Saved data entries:
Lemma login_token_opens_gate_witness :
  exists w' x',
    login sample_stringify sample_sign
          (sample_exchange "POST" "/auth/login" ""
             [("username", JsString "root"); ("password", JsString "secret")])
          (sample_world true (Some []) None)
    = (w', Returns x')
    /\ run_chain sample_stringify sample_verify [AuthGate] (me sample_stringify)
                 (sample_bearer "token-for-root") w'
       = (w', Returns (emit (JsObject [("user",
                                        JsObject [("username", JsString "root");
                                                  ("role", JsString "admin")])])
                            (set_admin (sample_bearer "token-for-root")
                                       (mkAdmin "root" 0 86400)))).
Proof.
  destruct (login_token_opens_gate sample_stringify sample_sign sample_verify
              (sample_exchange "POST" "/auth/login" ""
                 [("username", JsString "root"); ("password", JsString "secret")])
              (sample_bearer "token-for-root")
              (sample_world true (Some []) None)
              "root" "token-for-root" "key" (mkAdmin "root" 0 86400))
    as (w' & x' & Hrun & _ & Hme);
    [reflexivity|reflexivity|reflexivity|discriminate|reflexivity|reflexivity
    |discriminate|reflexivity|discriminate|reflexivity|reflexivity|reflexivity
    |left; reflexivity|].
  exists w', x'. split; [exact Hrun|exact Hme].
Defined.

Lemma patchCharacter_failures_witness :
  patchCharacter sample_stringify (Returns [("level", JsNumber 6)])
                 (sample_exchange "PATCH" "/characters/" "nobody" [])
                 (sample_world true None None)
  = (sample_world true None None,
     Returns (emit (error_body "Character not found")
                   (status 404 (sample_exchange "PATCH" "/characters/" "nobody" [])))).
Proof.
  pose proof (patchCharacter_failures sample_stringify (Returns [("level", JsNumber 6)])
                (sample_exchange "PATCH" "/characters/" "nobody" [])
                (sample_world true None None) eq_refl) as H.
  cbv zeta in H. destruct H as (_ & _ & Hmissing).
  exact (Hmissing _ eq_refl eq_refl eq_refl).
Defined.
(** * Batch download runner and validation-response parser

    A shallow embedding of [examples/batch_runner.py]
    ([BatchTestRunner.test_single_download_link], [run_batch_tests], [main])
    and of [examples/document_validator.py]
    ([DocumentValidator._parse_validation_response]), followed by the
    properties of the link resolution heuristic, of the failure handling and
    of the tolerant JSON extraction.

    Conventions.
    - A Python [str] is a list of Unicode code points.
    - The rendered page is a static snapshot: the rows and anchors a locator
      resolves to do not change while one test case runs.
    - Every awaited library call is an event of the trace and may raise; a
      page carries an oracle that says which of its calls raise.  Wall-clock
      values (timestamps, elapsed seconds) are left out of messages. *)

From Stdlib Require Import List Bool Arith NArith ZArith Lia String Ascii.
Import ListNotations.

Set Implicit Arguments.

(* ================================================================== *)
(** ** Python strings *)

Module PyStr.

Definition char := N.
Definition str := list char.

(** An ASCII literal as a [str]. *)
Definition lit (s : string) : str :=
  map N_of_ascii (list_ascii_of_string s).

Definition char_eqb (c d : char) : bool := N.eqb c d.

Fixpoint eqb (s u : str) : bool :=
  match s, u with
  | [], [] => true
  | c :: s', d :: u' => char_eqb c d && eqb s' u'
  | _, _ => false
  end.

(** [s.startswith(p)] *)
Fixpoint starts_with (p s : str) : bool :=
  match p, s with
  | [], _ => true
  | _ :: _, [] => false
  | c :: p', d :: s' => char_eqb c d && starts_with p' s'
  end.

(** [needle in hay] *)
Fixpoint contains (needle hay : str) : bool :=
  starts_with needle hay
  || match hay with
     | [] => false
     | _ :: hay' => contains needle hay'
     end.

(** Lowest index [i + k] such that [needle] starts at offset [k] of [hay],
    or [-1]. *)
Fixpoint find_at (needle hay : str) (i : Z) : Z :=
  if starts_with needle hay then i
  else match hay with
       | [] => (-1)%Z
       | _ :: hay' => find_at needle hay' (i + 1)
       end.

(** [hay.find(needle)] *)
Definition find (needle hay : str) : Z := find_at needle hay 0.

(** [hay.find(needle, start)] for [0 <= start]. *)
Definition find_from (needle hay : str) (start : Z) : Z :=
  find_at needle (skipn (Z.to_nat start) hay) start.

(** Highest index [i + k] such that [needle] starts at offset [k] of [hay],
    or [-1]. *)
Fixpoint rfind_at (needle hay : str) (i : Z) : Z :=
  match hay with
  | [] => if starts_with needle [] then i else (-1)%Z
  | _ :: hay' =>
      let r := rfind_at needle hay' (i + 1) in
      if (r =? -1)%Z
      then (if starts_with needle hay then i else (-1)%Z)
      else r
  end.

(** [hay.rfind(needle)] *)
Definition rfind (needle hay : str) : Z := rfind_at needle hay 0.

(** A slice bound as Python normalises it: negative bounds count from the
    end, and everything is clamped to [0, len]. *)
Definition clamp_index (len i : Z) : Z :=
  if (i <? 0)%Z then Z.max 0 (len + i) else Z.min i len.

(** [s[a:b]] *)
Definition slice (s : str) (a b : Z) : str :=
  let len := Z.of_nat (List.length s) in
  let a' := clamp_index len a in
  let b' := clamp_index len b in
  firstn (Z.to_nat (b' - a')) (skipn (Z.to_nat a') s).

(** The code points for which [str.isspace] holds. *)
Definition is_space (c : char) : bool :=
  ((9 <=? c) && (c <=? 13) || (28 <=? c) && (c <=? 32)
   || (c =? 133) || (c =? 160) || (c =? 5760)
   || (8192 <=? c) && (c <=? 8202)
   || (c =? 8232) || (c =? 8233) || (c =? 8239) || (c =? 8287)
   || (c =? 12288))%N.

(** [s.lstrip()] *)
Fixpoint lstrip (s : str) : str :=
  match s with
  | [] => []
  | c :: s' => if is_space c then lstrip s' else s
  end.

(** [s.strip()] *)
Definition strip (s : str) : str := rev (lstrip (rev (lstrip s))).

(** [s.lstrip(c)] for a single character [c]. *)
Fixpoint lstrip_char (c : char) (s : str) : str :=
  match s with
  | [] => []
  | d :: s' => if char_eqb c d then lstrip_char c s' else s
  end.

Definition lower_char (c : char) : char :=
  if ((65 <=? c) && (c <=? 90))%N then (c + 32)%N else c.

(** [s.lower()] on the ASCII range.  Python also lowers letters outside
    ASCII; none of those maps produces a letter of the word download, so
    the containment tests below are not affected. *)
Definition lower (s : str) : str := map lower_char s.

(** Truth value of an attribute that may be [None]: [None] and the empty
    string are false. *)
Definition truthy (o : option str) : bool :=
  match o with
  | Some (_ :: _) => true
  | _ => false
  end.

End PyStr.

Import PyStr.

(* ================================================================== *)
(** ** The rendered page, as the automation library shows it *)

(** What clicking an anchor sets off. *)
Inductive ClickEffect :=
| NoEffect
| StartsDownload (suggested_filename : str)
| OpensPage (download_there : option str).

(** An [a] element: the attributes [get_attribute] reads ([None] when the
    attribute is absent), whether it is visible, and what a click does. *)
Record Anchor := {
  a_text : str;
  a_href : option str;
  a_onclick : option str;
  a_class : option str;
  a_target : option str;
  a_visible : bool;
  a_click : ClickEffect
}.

ASSIGNED TASK:
Whenever the word "option" occurs in a line above, copy that line.

SOLVED EXERCISE:
Definition truthy (o : option str) : bool :=
| OpensPage (download_there : option str).
  a_href : option str;
  a_onclick : option str;
  a_class : option str;
  a_target : option str;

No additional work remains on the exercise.